#### [Directions]
Transcribe word for word the lines below from the line with "(exists ks, participant_keys_of" through the line with "destruct (acc_append_spec WRITE_SET_ACC", ends included.

Saved entries
Lemma commit_ledger s txs tx li updated ws_writes acc_writes proposer n db' :
  ledger s txs -> small (Datatypes.S (length txs)) -> small (length (ws_iter (tc_write_set tx))) ->
  applied_channel_sequence_number (signed_channel_txn tx) = Ok (Z.of_nat (length txs)) ->
  in_u64 (li_epoch li) -> (forall li0, latest_ledger_info s = Some li0 -> (li_epoch li0 <= li_epoch li)%Z) ->
  li_version li = Z.of_nat (length txs) -> NoDup updated.*1 -> NoDup acc_writes.*1 ->
  (forall reader' : Position -> res HashValue,
     (forall p h, (p, h) ∈ acc_writes -> reader' p = Ok h) ->
     (forall p h, p ∉ acc_writes.*1 -> (p, h) ∈ acc_nodes TXN_ACC (leaves txs) -> reader' p = Ok h) ->
     forall p h, (p, h) ∈ acc_nodes TXN_ACC (leaves (txs ++ [tx])) -> reader' p = Ok h) ->
  sdb_write_schemas (cs_db s) (tx_batch updated (Z.of_nat (length txs)) tx ws_writes acc_writes proposer n li) = Ok db' ->
  ledger (mkChannelStore db' (Some li) (last_witness (txs ++ [tx])) None (list_to_map updated ∪ cs_participant_keys s))
    (txs ++ [tx]).
Proof.
  intros Hl Hsm Hws Hseq Hep Hmono Hver Hndu Hnda Hacc Hw.
  destruct (sdb_write_view _ _ _ (lg_ok s txs Hl) (tx_batch_ok _ _ _ _ _ _ _ _) Hw) as [Hok Hv].
  destruct (hash_reader_commit _ _ _ _ _ _ _ _ _ _ Hv Hnda) as [Hr1 Hr2].
  assert (small (length txs)) as Hlen by (eapply small_le; [|exact Hsm]; lia).
  split; simpl; try done.
  - rewrite length_app. simpl. by rewrite Nat.add_1_r.
  - intros v. rewrite items_of_snoc. case_decide; [done|apply Hl].
  - intros v tx'. rewrite lookup_snoc_version. case_decide as Hd; [intros [= <-]; by subst|apply Hl].
  - intros v Hsv. rewrite Hv, tx_row_info, lookup_snoc_version, version_key_decide by done.
    case_decide; [done|]. by apply Hl.
  - intros k. rewrite Hv, tx_row_info, length_app. case_decide as Hd; simpl.
    + intros _. exists (length txs). split; [lia|done].
    + intros (v & ? & ->)%(lg_info_keys s txs Hl). exists v. split; [lia|done].
  - intros v Hsv. rewrite Hv, tx_row_txn, lookup_snoc_version, version_key_decide by done.
    case_decide; [done|]. by apply Hl.
  - apply Hacc; [done|]. intros p h Hni Hin. rewrite Hr2 by done. by apply (lg_nodes s txs Hl).
  - by eapply commit_item.
  - by eapply commit_item_keys.
  - by rewrite Hv, tx_row_pending, decide_True.
  - intros a. by eapply commit_key.
  - by eapply commit_key_keys.
  - split_and!; [by destruct txs|rewrite length_app; simpl; lia|done|by rewrite Hv, tx_row_ledger_info, decide_True|].
    intros k. by eapply commit_ledger_info.
Qed.

Lemma NoDup_omap_fst {E X V} (f : E -> option (X * V)) (key : E -> X) (l : list E) :
  (forall e y, f e = Some y -> y.1 = key e) -> NoDup (key <$> l) -> NoDup (omap f l).*1.
Proof.
  intros Hf. induction l as [|e l IH]; intros Hnd; [constructor|]. rewrite fmap_cons in Hnd.
  apply NoDup_cons in Hnd as [Hni Hnd]. simpl. destruct (f e) as [y|] eqn:Ey; [|auto].
  rewrite fmap_cons. constructor; [|auto]. rewrite (Hf _ _ Ey). intros Hin. apply Hni.
  apply list_elem_of_fmap in Hin as (y' & Hy & Hin). apply list_elem_of_omap in Hin as (e' & He' & E').
  apply list_elem_of_fmap. exists e'. split; [|done]. by rewrite Hy, (Hf _ _ E').
Qed.

Lemma NoDup_zip_fst {X Y V} (l : list (X * Y)) (l' : list V) : NoDup l.*1 -> NoDup (fst ∘ fst <$> zip l l').
Proof.
  revert l'. induction l as [|e l IH]; intros [|v l'] Hnd; [constructor..|]. rewrite fmap_cons in Hnd.
  apply NoDup_cons in Hnd as [Hni Hnd]. cbn [zip zip_with]. rewrite fmap_cons. constructor; [|by apply IH].
  intros Hin. apply Hni. apply list_elem_of_fmap in Hin as ([e' v'] & E & Hin). apply elem_of_zip_l in Hin.
  apply list_elem_of_fmap. by exists e'.
Qed.

Lemma NoDup_updated old new_keys : NoDup (updated_public_keys old new_keys).*1.
Proof.
  unfold updated_public_keys. apply (NoDup_omap_fst _ (fst ∘ fst)).
  - intros [[a [o|]] k] y; simpl; [case_bool_decide; [done|]|]; by intros [= <-].
  - apply NoDup_zip_fst. rewrite bt_iter_fst. apply NoDup_bt_sort.
Qed.

(** What a transaction must satisfy to be committed next. *)
Record next_txn s (txs : list TC) (tx : TC) (li : LedgerInfo) : Prop := {
  nt_small : small (Datatypes.S (length txs));
  nt_ws_small : small (length (ws_iter (tc_write_set tx)));
  nt_seq : applied_channel_sequence_number (signed_channel_txn tx) = Ok (Z.of_nat (length txs));
  nt_version : li_version li = Z.of_nat (length txs);
  nt_epoch : in_u64 (li_epoch li);
  nt_epoch_mono li0 : latest_ledger_info s = Some li0 -> (li_epoch li0 <= li_epoch li)%Z
}.

(** A transaction with a sequence number has a channel payload. *)
Lemma applied_total txn n : applied_channel_sequence_number txn = Ok n ->
  (exists ks, participant_keys_of txn = Ok ks) /\ (exists p, applied_proposer txn = Ok p).
Proof.
  destruct txn as [t|t]; simpl; [eauto|]. unfold travel_payload. destruct (channel_payload t); simpl; [eauto|done].
Qed.

Lemma leaves_snoc txs tx : leaves (txs ++ [tx]) = leaves txs ++ [txn_info_hash (txn_info_of tx)].
Proof. unfold leaves. apply map_app. Qed.

Lemma save_tx_ok s txs tx li new_keys : ledger s txs -> next_txn s txs tx li ->
  participant_keys_of (signed_channel_txn tx) = Ok new_keys ->
  transaction_accumulator_hash li = acc_root TXN_ACC (leaves (txs ++ [tx])) ->
  exists batch, batch_ok batch /\
    (forall db', sdb_write_schemas (cs_db s) batch = Ok db' ->
       let s' := mkChannelStore db' (Some li) (last_witness (txs ++ [tx])) None
                   (list_to_map (updated_public_keys (cs_participant_keys s) new_keys) ∪ cs_participant_keys s) in
       ledger s' (txs ++ [tx]) /\ save_tx s tx (Z.of_nat (length txs)) (Some li) true = Ok s') /\
    (forall e, sdb_write_schemas (cs_db s) batch = Err e ->
       save_tx s tx (Z.of_nat (length txs)) (Some li) true = Err e).
Proof.
  intros Hl [Hsm Hws Hseq Hver Hep Hmono] Hkeys Hroot.
  destruct (applied_total _ _ Hseq) as [_ [proposer Hprop]].
  destruct (acc_append_spec WRITE_SET_ACC empty_reader [] (map write_set_item_hash (ws_iter (tc_write_set tx))))
    as (ws_writes & Ews & _ & _); [intros p h; by rewrite acc_nodes_nil, elem_of_nil|].
  destruct (acc_append_spec TXN_ACC (hash_reader (cs_db s)) (leaves txs) [txn_info_hash (txn_info_of tx)])
    as (acc_writes & Eacc & Hnda & Hacc); [apply Hl|].
  rewrite <-leaves_snoc in Eacc, Hacc. rewrite leaves_length in Eacc. simpl in Ews.
  change (Z.of_nat 0) with 0%Z in Ews.
  exists (tx_batch (updated_public_keys (cs_participant_keys s) new_keys) (Z.of_nat (length txs)) tx
            ws_writes acc_writes proposer (Z.of_nat (length txs)) li).
  assert (save_tx s tx (Z.of_nat (length txs)) (Some li) true =
    db' ← sdb_write_schemas (cs_db s) (tx_batch (updated_public_keys (cs_participant_keys s) new_keys)
            (Z.of_nat (length txs)) tx ws_writes acc_writes proposer (Z.of_nat (length txs)) li);
    Ok (mkChannelStore db' (Some li) (last_witness (txs ++ [tx])) None
         (list_to_map (updated_public_keys (cs_participant_keys s) new_keys) ∪ cs_participant_keys s))) as Esave.
  { unfold save_tx. rewrite Hver, bool_decide_eq_true_2 by done. simpl ensure. rstep.
    rewrite (generate_witness_ok _ _ _ Hseq) by (unfold small in Hsm; lia). rstep. rewrite Hkeys. rstep.
    unfold save_tx_impl, put_write_set. rewrite Ews. rstep. unfold put_transaction. rewrite Hseq. rstep.
    rewrite Hprop. rstep. unfold put_tx_info. fold (txn_info_of tx). rewrite Eacc. rstep.
    rewrite bool_decide_eq_true_2 by done. simpl ensure. rstep.
    unfold last_witness. rewrite last_snoc, length_app. simpl.
    replace (Z.of_nat (length txs + 1)) with (Z.of_nat (length txs) + 1)%Z by lia. done. }
  split; [apply tx_batch_ok|]. split.
  - intros db' Hw s'. split; [|by rewrite Esave, Hw].
    eapply commit_ledger; try done. apply NoDup_updated.
  - intros e Hw. by rewrite Esave, Hw.
Qed.

(** *** The pending transaction *)

Definition with_pending s (db' : S) (p : option PendingTransaction) : ChannelStore :=
  mkChannelStore db' (latest_ledger_info s) (latest_witness s) p (cs_participant_keys s).

(** A commit that only changes the pending transaction. *)
Lemma pending_ledger s txs b db' p : ledger s txs -> batch_ok b -> sdb_write_schemas (cs_db s) b = Ok db' ->
  (forall cf k, row_op b cf k =
     if decide ((cf, k) = (PENDING_CHANNEL_TRANSACTION_CF_NAME, lcs_to_bytes PENDING_TXN_KEY))
     then Some (lcs_to_bytes <$> p) else None) ->
  ledger (with_pending s db' p) txs.
Proof.
  intros Hl Hb Hw Hrow. destruct (sdb_write_view _ _ _ (lg_ok s txs Hl) Hb Hw) as [Hok Hv].
  assert (forall cf k, cf <> PENDING_CHANNEL_TRANSACTION_CF_NAME -> sdb_view db' cf k = sdb_view (cs_db s) cf k) as Hsame.
  { intros cf k Hne. by rewrite Hv, Hrow, decide_False by congruence. }
  assert (forall q, hash_reader db' q = hash_reader (cs_db s) q) as Hr.
  { intros q. unfold hash_reader. rewrite !sdb_get_view by solve_cf. by rewrite Hsame. }
  split; cbn [with_pending cs_db latest_ledger_info latest_witness cs_pending_txn cs_participant_keys];
    intros; rewrite ?Hsame, ?Hr by done; try done; try by apply Hl.
  - rewrite Hsame in * by done. by apply (lg_info_keys s txs Hl).
  - rewrite Hsame in * by done. by apply (lg_item_keys s txs Hl).
  - by rewrite Hv, Hrow, decide_True.
  - rewrite Hsame in * by done. by apply (lg_keys_keys s txs Hl).
  - pose proof (lg_info_latest s txs Hl) as Hlat. destruct (latest_ledger_info s) as [li|].
    + destruct Hlat as (? & ? & ? & ? & Hmax). split_and!; [done..|by rewrite Hsame|].
      intros k. rewrite Hsame by done. apply Hmax.
    + destruct Hlat as [? Hn]. split; [done|]. intros k. by rewrite Hsame.
Qed.

Lemma save_pending_txn_ok s txs p : ledger s txs ->
  exists batch, batch_ok batch /\
    (forall db', sdb_write_schemas (cs_db s) batch = Ok db' ->
       ledger (with_pending s db' (Some p)) txs /\ save_pending_txn s p true = Ok (with_pending s db' (Some p))) /\
    (forall e, sdb_write_schemas (cs_db s) batch = Err e -> save_pending_txn s p true = Err e).
Proof.
  intros Hl. exists (pending_save p batch_new).
  assert (batch_ok (pending_save p batch_new)) as Hb by (apply (batch_ok_put PendingTransactionSchema), batch_ok_new).
  split; [done|]. split.
  - intros db' Hw. split; [|unfold save_pending_txn; by rewrite Hw].
    eapply pending_ledger; try done. intros cf k. unfold pending_save. rewrite row_op_put. simpl.
    case_decide; [done|]. apply row_op_new.
  - intros e Hw. unfold save_pending_txn. by rewrite Hw.
Qed.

#### [Solution for this problem]
  (exists ks, participant_keys_of txn = Ok ks) /\ (exists p, applied_proposer txn = Ok p).
Proof.
  destruct txn as [t|t]; simpl; [eauto|]. unfold travel_payload. destruct (channel_payload t); simpl; [eauto|done].
Qed.

Lemma leaves_snoc txs tx : leaves (txs ++ [tx]) = leaves txs ++ [txn_info_hash (txn_info_of tx)].
Proof. unfold leaves. apply map_app. Qed.

Lemma save_tx_ok s txs tx li new_keys : ledger s txs -> next_txn s txs tx li ->
  participant_keys_of (signed_channel_txn tx) = Ok new_keys ->
  transaction_accumulator_hash li = acc_root TXN_ACC (leaves (txs ++ [tx])) ->
  exists batch, batch_ok batch /\
    (forall db', sdb_write_schemas (cs_db s) batch = Ok db' ->
       let s' := mkChannelStore db' (Some li) (last_witness (txs ++ [tx])) None
                   (list_to_map (updated_public_keys (cs_participant_keys s) new_keys) ∪ cs_participant_keys s) in
       ledger s' (txs ++ [tx]) /\ save_tx s tx (Z.of_nat (length txs)) (Some li) true = Ok s') /\
    (forall e, sdb_write_schemas (cs_db s) batch = Err e ->
       save_tx s tx (Z.of_nat (length txs)) (Some li) true = Err e).
Proof.
  intros Hl [Hsm Hws Hseq Hver Hep Hmono] Hkeys Hroot.
  destruct (applied_total _ _ Hseq) as [_ [proposer Hprop]].
  destruct (acc_append_spec WRITE_SET_ACC empty_reader [] (map write_set_item_hash (ws_iter (tc_write_set tx))))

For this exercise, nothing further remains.